§ **Data for this task**:
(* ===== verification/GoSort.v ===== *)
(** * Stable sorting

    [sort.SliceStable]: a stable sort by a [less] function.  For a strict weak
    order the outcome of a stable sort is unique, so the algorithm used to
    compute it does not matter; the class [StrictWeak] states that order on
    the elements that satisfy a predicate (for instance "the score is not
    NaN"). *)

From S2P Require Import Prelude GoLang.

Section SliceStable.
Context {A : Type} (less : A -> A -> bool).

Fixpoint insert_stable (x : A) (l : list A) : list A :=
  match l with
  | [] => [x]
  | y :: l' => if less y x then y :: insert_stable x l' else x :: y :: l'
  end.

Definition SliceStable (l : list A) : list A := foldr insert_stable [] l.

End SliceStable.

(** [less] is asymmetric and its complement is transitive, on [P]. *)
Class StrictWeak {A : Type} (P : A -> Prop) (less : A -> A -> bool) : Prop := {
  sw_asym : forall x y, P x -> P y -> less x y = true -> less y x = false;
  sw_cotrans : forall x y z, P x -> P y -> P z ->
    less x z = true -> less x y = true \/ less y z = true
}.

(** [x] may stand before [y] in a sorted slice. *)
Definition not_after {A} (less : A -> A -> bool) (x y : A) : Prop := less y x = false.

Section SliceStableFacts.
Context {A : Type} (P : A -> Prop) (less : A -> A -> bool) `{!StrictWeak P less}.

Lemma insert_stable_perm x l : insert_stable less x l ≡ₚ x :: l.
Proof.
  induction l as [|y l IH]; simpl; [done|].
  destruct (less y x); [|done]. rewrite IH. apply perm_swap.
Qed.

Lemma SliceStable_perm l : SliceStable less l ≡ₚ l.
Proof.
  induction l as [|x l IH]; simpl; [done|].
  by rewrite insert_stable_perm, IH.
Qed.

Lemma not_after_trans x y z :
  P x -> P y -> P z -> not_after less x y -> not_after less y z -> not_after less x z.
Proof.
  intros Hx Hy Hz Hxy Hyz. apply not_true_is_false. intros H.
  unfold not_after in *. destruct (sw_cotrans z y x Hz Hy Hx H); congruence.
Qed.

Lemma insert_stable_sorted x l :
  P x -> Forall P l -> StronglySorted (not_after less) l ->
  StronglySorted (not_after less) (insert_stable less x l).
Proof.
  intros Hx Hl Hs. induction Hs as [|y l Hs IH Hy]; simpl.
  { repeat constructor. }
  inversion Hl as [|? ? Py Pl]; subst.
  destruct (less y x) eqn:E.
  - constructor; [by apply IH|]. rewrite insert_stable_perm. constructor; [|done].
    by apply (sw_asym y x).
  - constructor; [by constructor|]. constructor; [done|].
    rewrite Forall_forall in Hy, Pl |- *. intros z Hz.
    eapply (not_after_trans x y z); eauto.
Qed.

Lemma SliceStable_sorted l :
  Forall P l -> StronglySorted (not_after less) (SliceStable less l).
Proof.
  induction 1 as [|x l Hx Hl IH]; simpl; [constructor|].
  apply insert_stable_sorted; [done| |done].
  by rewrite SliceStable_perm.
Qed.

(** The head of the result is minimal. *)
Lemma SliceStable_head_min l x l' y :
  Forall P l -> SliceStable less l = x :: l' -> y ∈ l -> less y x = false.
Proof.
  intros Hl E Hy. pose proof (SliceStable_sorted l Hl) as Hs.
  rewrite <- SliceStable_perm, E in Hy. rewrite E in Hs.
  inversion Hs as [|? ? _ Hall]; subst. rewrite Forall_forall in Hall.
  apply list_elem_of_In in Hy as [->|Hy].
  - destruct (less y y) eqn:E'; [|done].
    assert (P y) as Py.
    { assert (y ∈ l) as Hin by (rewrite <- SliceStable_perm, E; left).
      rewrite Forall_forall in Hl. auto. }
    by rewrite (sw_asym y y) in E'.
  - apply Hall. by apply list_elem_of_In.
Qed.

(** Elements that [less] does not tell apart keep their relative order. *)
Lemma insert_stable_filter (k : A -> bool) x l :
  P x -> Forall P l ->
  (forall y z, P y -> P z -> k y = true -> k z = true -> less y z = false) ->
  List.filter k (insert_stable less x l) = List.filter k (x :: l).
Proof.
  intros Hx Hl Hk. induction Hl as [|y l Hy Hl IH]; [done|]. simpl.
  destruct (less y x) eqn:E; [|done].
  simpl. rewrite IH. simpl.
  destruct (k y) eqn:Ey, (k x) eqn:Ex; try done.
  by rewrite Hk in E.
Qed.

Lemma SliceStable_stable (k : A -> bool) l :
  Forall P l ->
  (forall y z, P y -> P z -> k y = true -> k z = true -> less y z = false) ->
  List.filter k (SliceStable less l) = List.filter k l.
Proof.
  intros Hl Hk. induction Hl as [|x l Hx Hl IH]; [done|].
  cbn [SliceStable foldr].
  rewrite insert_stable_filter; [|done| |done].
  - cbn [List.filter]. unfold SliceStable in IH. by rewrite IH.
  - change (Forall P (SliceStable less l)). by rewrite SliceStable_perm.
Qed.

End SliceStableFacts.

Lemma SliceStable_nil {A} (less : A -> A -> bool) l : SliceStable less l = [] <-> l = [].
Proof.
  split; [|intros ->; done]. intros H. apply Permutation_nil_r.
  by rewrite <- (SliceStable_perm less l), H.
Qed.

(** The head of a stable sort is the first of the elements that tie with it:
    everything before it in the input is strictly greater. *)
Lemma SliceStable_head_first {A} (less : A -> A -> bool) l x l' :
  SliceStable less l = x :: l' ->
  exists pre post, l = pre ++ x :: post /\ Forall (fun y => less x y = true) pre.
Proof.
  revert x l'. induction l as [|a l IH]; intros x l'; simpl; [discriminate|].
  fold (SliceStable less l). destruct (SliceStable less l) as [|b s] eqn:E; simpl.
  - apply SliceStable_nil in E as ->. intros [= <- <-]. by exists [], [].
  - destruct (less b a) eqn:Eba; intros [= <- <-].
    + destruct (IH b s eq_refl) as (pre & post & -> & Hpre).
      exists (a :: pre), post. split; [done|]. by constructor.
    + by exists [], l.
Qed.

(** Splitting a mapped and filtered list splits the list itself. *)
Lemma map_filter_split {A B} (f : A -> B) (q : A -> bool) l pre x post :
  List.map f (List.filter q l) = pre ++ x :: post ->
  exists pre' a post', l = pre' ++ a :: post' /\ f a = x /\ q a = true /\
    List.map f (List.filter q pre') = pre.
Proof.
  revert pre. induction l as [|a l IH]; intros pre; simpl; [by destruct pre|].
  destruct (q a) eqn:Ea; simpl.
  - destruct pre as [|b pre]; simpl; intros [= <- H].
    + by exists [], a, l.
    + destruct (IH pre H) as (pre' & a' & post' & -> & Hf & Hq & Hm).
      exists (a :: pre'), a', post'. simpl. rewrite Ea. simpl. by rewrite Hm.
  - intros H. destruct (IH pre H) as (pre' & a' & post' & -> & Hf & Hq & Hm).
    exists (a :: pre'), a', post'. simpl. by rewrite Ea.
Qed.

§ **Required action**: Filter the records above and copy every line that contains the word "post".

§ **Exercise solution**:
  exists pre post, l = pre ++ x :: post /\ Forall (fun y => less x y = true) pre.
    + destruct (IH b s eq_refl) as (pre & post & -> & Hpre).
      exists (a :: pre), post. split; [done|]. by constructor.
Lemma map_filter_split {A B} (f : A -> B) (q : A -> bool) l pre x post :
  List.map f (List.filter q l) = pre ++ x :: post ->
  exists pre' a post', l = pre' ++ a :: post' /\ f a = x /\ q a = true /\
    + destruct (IH pre H) as (pre' & a' & post' & -> & Hf & Hq & Hm).
      exists (a :: pre'), a', post'. simpl. rewrite Ea. simpl. by rewrite Hm.
  - intros H. destruct (IH pre H) as (pre' & a' & post' & -> & Hf & Hq & Hm).
    exists (a :: pre'), a', post'. simpl. by rewrite Ea.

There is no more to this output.